Japan faces nuclear fallout, quake toll may be 10,000
Japanese Prime Minister Naoto Kan today said the country was facing its worst crisis since World War II, as the toll from the earthquake and tsunami two days ago is expected to cross 10,000 and fears arose of a nuclear fallout from two quake-hit reactors.world Updated: Mar 13, 2011 21:55 IST
Japanese Prime Minister Naoto Kan on Sunday said the country was facing its worst crisis since World War II, as the toll from the earthquake and tsunami two days ago is expected to cross 10,000 and fears arose of a nuclear fallout from two quake-hit reactors.
Kan said the situation at the Fukushima nuclear plant "continues to be in an alarming state", DPA quoted the Kyodo news agency as saying.
Radiation levels had surpassed the legal limits at the Fukushima I plant in northeastern Japan, 240 km north of Tokyo, officials said, raising concerns over radiation leaks and a possible core meltdown.
According to DPA, nuclear reactors at the Fukushima I and II plants lost their cooling functions after power and backup generators were cut off due after the quake.
Some 200,000 people have been evacuated from a 20-km safety zone around the two plants. At least 19 people have been exposed to radioactivity, Kyodo said.
Following the quake, about 390,000 people have fled their homes, many of them finding a place to stay at the more than 1,400 emergency shelters set up in schools and community centres, public broadcaster NHK said.
Prime Minister Kan told reporters that more than 12,000 people had been rescued since Friday. But as local and international search-and-rescue teams continued their search for survivors, police said more than 1,000 bodies had been found.
He said that more than 600,000 people in the worst-hit areas had taken refuge in schools and community centres.
Kan doubled the number of soldiers sent to the affected region to 100,000 as rescue workers were struggling to reach quake-hit areas with many roads blocked by debris.
"I ask for utmost efforts to save the lives of as many people as possible," Kyodo quoted Kan as saying after a meeting of the government's emergency disaster headquarters. "We will put all-out efforts into rescuing people who have been isolated."

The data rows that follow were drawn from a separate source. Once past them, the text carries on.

(* ===== verification/Community.v ===== *)
(** * The community-based security models (src/pysnmp/proto/secmod/rfc2576.py)

    A community and the transport a message came by select a security name and a
    context from three MIB tables; a security name and a context select the
    community of a request.  Both ways go through maps that are rebuilt when the
    version of the column they are keyed on has changed.  The models of SNMPv1 and
    SNMPv2c differ in [securityModelID] only. *)
From S2P Require Export Transport SecModel ReqCache Column Vacm.
Import Mp.
#[local] Open Scope Z_scope.

Module Community.

(** ** Messages (rfc1157.py, rfc1901.py) *)
Record Message : Type := mk_message {
  version : Z;
  community : octets;
  data : v1_pdu;
}.
Definition with_community (x : octets) (m : Message) : Message := mk_message (version m) x (data m).

(** ** The state *)

(** A security name, a context engine ID and a context name *)
Abbreviation identity := (octets * octets * octets)%type.
Abbreviation origin := (oid * Transport.address)%type.

(** The tables (SNMP-COMMUNITY-MIB, SNMP-TARGET-MIB) *)
Record LCD : Type := mk_lcd {
  snmpEngineID : octets;
  snmpTargetAddrTDomain : Column.column oid;
  snmpTargetAddrTAddress : Column.column octets;
  snmpTargetAddrTagList : Column.column octets;
  snmpTargetParamsSecurityName : Column.column octets;
  snmpTargetParamsSecurityModel : Column.column Z;
  snmpCommunityName : Column.column octets;
  snmpCommunitySecurityName : Column.column octets;
  snmpCommunityContextEngineID : Column.column octets;
  snmpCommunityContextName : Column.column octets;
  snmpCommunityTransportTag : Column.column octets;
}.

(** [SnmpV1SecurityModel]: sets are lists without repetition. *)
Record Com : Type := mk_com {
  transportBranchId : Z;
  paramsBranchId : Z;
  communityBranchId : Z;
  securityBranchId : Z;
  nameToModelMap : dict octets (list Z);
  securityMap : dict identity octets;
  transportToTagMap : dict origin (list octets);
  communityToTagMap : dict octets (list octets);
  tagAndCommunityToSecurityMap : dict (octets * octets) (list identity);
  cache : ReqCache.Sec.Cache octets;
}.

(** [__init__] *)
Definition init (g : NextId.Integer) : Com :=
  mk_com (-1) (-1) (-1) (-1) [] [] [] [] [] (ReqCache.Sec.mk_Cache g ∅).

Record state : Type := mk_state {
  com : Com;
  lcd : LCD;
  counters : dict oid value;
}.
Abbreviation C := (M exn state).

Drinking water was transported to quake-hit regions by truck, and witnesses said residents were rushing to stock up on supplies at supermarkets and petrol stations, buying food and heating oil.
Railway links to the quake-hit regions are to remain closed, Japan Rail said, but it resumed operations in the Tokyo metropolitan area. Highways were also closed.
While the official figures put the death at over 1,000, many felt the real picture was more and alarming.
Takeuchi Naoto, the police chief of the hardest-hit prefecture of Miyagi, said he had "no doubt" the toll would rise above 10,000 in the prefecture alone, NHK said.
Meanwhile, an unbelievable calm was witnessed in Miyagi as residents despite being hit with shortage of drinking water and meal showed no panic.
"The shop has all its windows and its glass door broken. There is an ATM and shelves with food products inside the shop and no one is guarding it. However, not a person has ever entered it and nothing has been looted," an eyewitnesses said.
"Gas and water have been switched off in Miyagi and the central city of Sendai. With rare exceptions, electricity is also off. But there is no panic either in the streets or shops," the eyewitness, who arrived in Miyagi several hours after Friday's earthquake, said.
The earthquake, considered the fifth most powerful in the recorded history, triggered a huge tsunami that washed away everthing in its way -- cars, ships, planes, house and farmlands.
"In some places, we saw that houses and buildings had been completely destroyed," Mikiko Dotsu, the coordinator of a team from Medecins Sans Frontieres, said after she arrived in Sendai near the quake's epicentre.
She said 90 disaster medical assistance teams were deployed in Miyagi.
"At the moment, there is very little electricity and no water supply," Dotsu said. "People need food, blankets and water. These needs are bigger than medical needs at the moment."
Miyagi and Fukushima prefectures saw some of the worst destruction.
A municipal official in Futaba town in Fukushima prefecture told Kyodo news that about 90 percent of the houses in three coastal communities had been washed away by the tsunami.
Even two days after the devastation, Japan reeled under powerful aftershocks.
An earthquake measuring 6 on the Richter scale struck off the east coast of Honshu in Japan, Sunday, according to the China Earthquake Network Center.
The epicenter, with a depth of 20 km, was monitored at 37.3 degrees north latitude and 142.6 degrees east longitude.